Barbecue Beef Sandwiches

1 1/2 C. low-sodium beef broth
1/2 C. low-sodium soy sauce
1/2 C. water
1/4 C. rice vinegar
2 T. dark brown sugar
2 T. molasses
2 tsp. five-spice powder
1 tsp. crushed red pepper
1/2 tsp. freshly ground black pepper
1 C. chopped onion
2 lb. flank steak, trimmed
1 T. hoisin sauce
1/4 C. chopped fresh cilantro
8 (2 1/2-oz.) hoagie rolls

Combine first 9 ingredients in a large Dutch oven over medium-high heat, and bring to a boil. Add onion and beef; return to a boil. Cover, reduce heat, and simmer 1 hour and 45 minutes or until beef is tender, stirring occasionally. Remove from heat; let stand 10 minutes. Transfer beef to a cutting board, reserving cooking liquid in pan. Shred beef with 2 forks. Return shredded beef to pan; stir in hoisin sauce. Bring the mixture to a boil; reduce heat, and simmer 20 minutes or until most of the liquid evaporates, stirring occasionally. Remove from heat, and let stand 5 minutes. Stir in cilantro. Serve on rolls.

Yield: 8 servings
Serving size: 3/4 C. beef and 1 roll

Calories: 429
Fat: 13.2g
Fiber: 2.6g

Fast & Fit Pita Pockets

Fast & Fit Pita Pockets

2 C. Diced Cooked turkey
3/4 C. Pitted Prunes, quartered
1/2 C. Sliced Celery
1/4 C. Sliced Green Onions
1/2 C. Plain Nonfat yogurt
1 T. Sweet-hot mustard
Salt and Pepper, to taste
Lettuce Leaves
3 pita breads (about 6 inches each), halved to make 6 pockets

In bowl combine all ingredients except salt, pepper, lettuce and pita pockets.

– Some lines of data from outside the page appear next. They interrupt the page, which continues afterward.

(* ===== verification/Naming.v ===== *)
(** * File names of a data directory ([engine.rs])

    [file_name] and [file_number], over [Decimal]'s printing and parsing, with
    [Path]'s split of a name at its last dot; and [Listing], what a directory's names say it holds. *)

From S2P Require Import Prelude Decimal Disk Manifest.
From Stdlib Require Import Ascii.

Definition LOG_EXT : string := "wal".
Definition TABLE_EXT : string := "sst".
Definition PARTIAL_EXT : string := "tmp".

(** ** Paths *)

(** The parts of a name around its last dot. *)
Fixpoint rsplit_dot (s : string) : option (string * string) :=
  match s with
  | EmptyString => None
  | String c s =>
      match rsplit_dot s with
      | Some (stem, ext) => Some (String c stem, ext)
      | None => if Ascii.eqb c "."%char then Some (EmptyString, s) else None
      end
  end.

(** [Path::extension]: none without a dot, or with only a leading one. *)
Definition extension (name : string) : option string :=
  match rsplit_dot name with
  | Some (EmptyString, _) | None => None
  | Some (_, ext) => Some ext
  end.

Definition file_stem (name : string) : string :=
  match rsplit_dot name with
  | Some (EmptyString, _) | None => name
  | Some (stem, _) => stem
  end.

Definition file_name (number : Z) (ext : string) : string :=
  (decimal06 number +:+ "." +:+ ext)%string.

Definition file_number (name : string) : option Z := parse_u64 (file_stem name).

(** [partial_path]'s name. *)
Definition partial_name (number : Z) : string :=
  (file_name number TABLE_EXT +:+ "." +:+ PARTIAL_EXT)%string.

(** ** Listing *)

Record Listing := mkListing {
  ls_logs : list Z;
  ls_tables : list Z;
  ls_partial : list string;
  ls_next_number : Z;
}.

(** [sort_unstable] on numbers, and [sort_by] below: insertion sorts, stable. *)
Fixpoint insert_by {A} (le : A -> A -> bool) (x : A) (l : list A) : list A :=
  match l with
  | [] => [x]
  | y :: l' => if le x y then x :: l else y :: insert_by le x l'
  end.

Definition sort_by {A} (le : A -> A -> bool) (l : list A) : list A := fold_right (insert_by le) [] l.

(** [Iterator::max]. *)
Definition reduce_max (l : list Z) : option Z :=
  match l with [] => None | x :: l => Some (fold_left Z.max l x) end.

(** One entry of the directory. *)
Definition list_name (listing : Listing) (name : string) : Listing :=
  let '(mkListing logs tables partial next) := listing in
  match extension name with
  | Some ext =>
      if bool_decide (ext = PARTIAL_EXT) then mkListing logs tables (partial ++ [name]) next
      else if bool_decide (ext = LOG_EXT) then
        mkListing (logs ++ option_list (file_number name)) tables partial next
      else if bool_decide (ext = TABLE_EXT) then
        mkListing logs (tables ++ option_list (file_number name)) partial next
      else listing
  | None => listing
  end.

Definition listing_of (entries : list string) : Listing :=
  let '(mkListing logs tables partial _) := fold_left list_name entries (mkListing [] [] [] 0) in
  let logs := sort_by Z.leb logs in
  let tables := sort_by Z.leb tables in
  let next := match reduce_max (logs ++ tables) with Some highest => wrap64 (highest + 1) | None => 1 end in
  mkListing logs tables partial next.

(** [Listing::scan]. *)
Definition listing_scan (dir : string) : stm World Listing :=
  entries ← disk_list dir;
  mret (listing_of entries).

Example file_name_7 : file_name 7 TABLE_EXT = "000007.sst".
Proof. reflexivity. Qed.

(** ** Names read back *)

Fixpoint no_dot (s : string) : bool :=
  match s with EmptyString => true | String c s => negb (Ascii.eqb c "."%char) && no_dot s end.

Lemma rsplit_no_dot s : no_dot s = true -> rsplit_dot s = None.
Proof.
  induction s as [|c s IH]; cbn; [done|]. intros [Hc Hs]%andb_true_iff. rewrite IH by done.
  by destruct (Ascii.eqb c "."%char).
Qed.

Lemma rsplit_app stem ext :
  no_dot ext = true -> rsplit_dot (stem +:+ "." +:+ ext)%string = Some (stem, ext).
Proof. intros H. induction stem as [|c stem IH].
  - rewrite app_string_nil. change ("." +:+ ext)%string with (String "."%char ext). cbn. by rewrite rsplit_no_dot.
  - rewrite app_string_cons. cbn. by rewrite IH.
Qed.

Lemma decimal06_nonempty n : 0 <= n -> decimal06 n <> EmptyString.
Proof.
  intros Hn. unfold decimal06. destruct (digits_head (Nat.max 6 (digit_count 20 n)) n Hn ltac:(lia)) as (d & s & -> & _). done.
Qed.

Lemma file_name_parts n ext :
  u64_ok n -> no_dot ext = true ->
  extension (file_name n ext) = Some ext /\ file_number (file_name n ext) = Some n.
Proof.
  intros Hn He. unfold extension, file_number, file_stem, file_name. rewrite rsplit_app by done.
  pose proof (decimal06_nonempty n ltac:(apply Hn)) as Hne. pose proof (parse_decimal06 n Hn).
  by destruct (decimal06 n).
Qed.

Lemma partial_name_extension n : extension (partial_name n) = Some PARTIAL_EXT.
Proof.
  unfold extension, partial_name. rewrite rsplit_app by done. unfold file_name.
  destruct (decimal06 n +:+ "." +:+ TABLE_EXT)%string eqn:E; [|done]. by destruct (decimal06 n).
Qed.

(** Different numbers, different names. *)
Lemma file_name_inj n m e f :
  u64_ok n -> u64_ok m -> no_dot e = true -> no_dot f = true ->
  file_name n e = file_name m f -> n = m /\ e = f.
Proof.
  intros Hn Hm He Hf E. destruct (file_name_parts n e Hn He) as [E1 E2]. destruct (file_name_parts m f Hm Hf) as [F1 F2].
  rewrite E in *. split; congruence.
Qed.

Toss to mix thoroughly. Season with salt and pepper. Cover and refrigerate until chilled. Fill pita pockets with turkey mixture and lettuce leaves.

East Indian Chicken Wrap

East Indian Chicken Wrap

3 T. orange juice
1 tsp. ground cumin
1 tsp. turmeric
1/4 tsp. red pepper flakes
1/2 tsp. coriander
2 cloves garlic
1 tsp. fresh ginger
3/4 pound boneless, skinless chicken breast, diced
2 tsp. sesame oil
2 cups carrots, julienned
8 green onions
1 cup chopped green pepper
4 soft 10-inch tortillas (Note, these aren’t included in the nutritional information)
1/4 cup mango chutney
1/4 cup non-fat yogurt

Combine orange juice, ground cumin, turmeric, red pepper flakes, coriander, garlic and ginger in a medium bowl and stir to mix. Add chicken, stirring to coat. Cover mixture and marinate in the refrigerator for at least 40 minutes. In a small bowl, mix mango chutney with yogurt, and set aside. Heat 2 tsp. sesame oil in a non-stick skillet over medium heat. Add chicken and cook until it is still slightly pink. Add carrots, green peppers and green onions. Sauté until chicken is cooked and vegetables are hot. Stir in cilantro leaves. Briefly microwave tortillas before filling. Spread 2 T. of the mango chutney/yogurt mixture on each warm tortilla. Top each with a fourth of the chicken/vegetable mixture. Roll up each tortilla by folding one edge over the top of the mixture, folding the sides inward, and finally rolling it up tight like an envelope.

Yield: 4 servings
Serving Size: 1/4 recipe. Nutritional information does NOT include the tortilla.

Calories: 160
Fat: 2.8g
Fiber: 1g

Note: I used small whole wheat tortillas that are 50 calories and 8g of fiber. Because tortillas can vary so much, I didn’t include them in the nutritional information.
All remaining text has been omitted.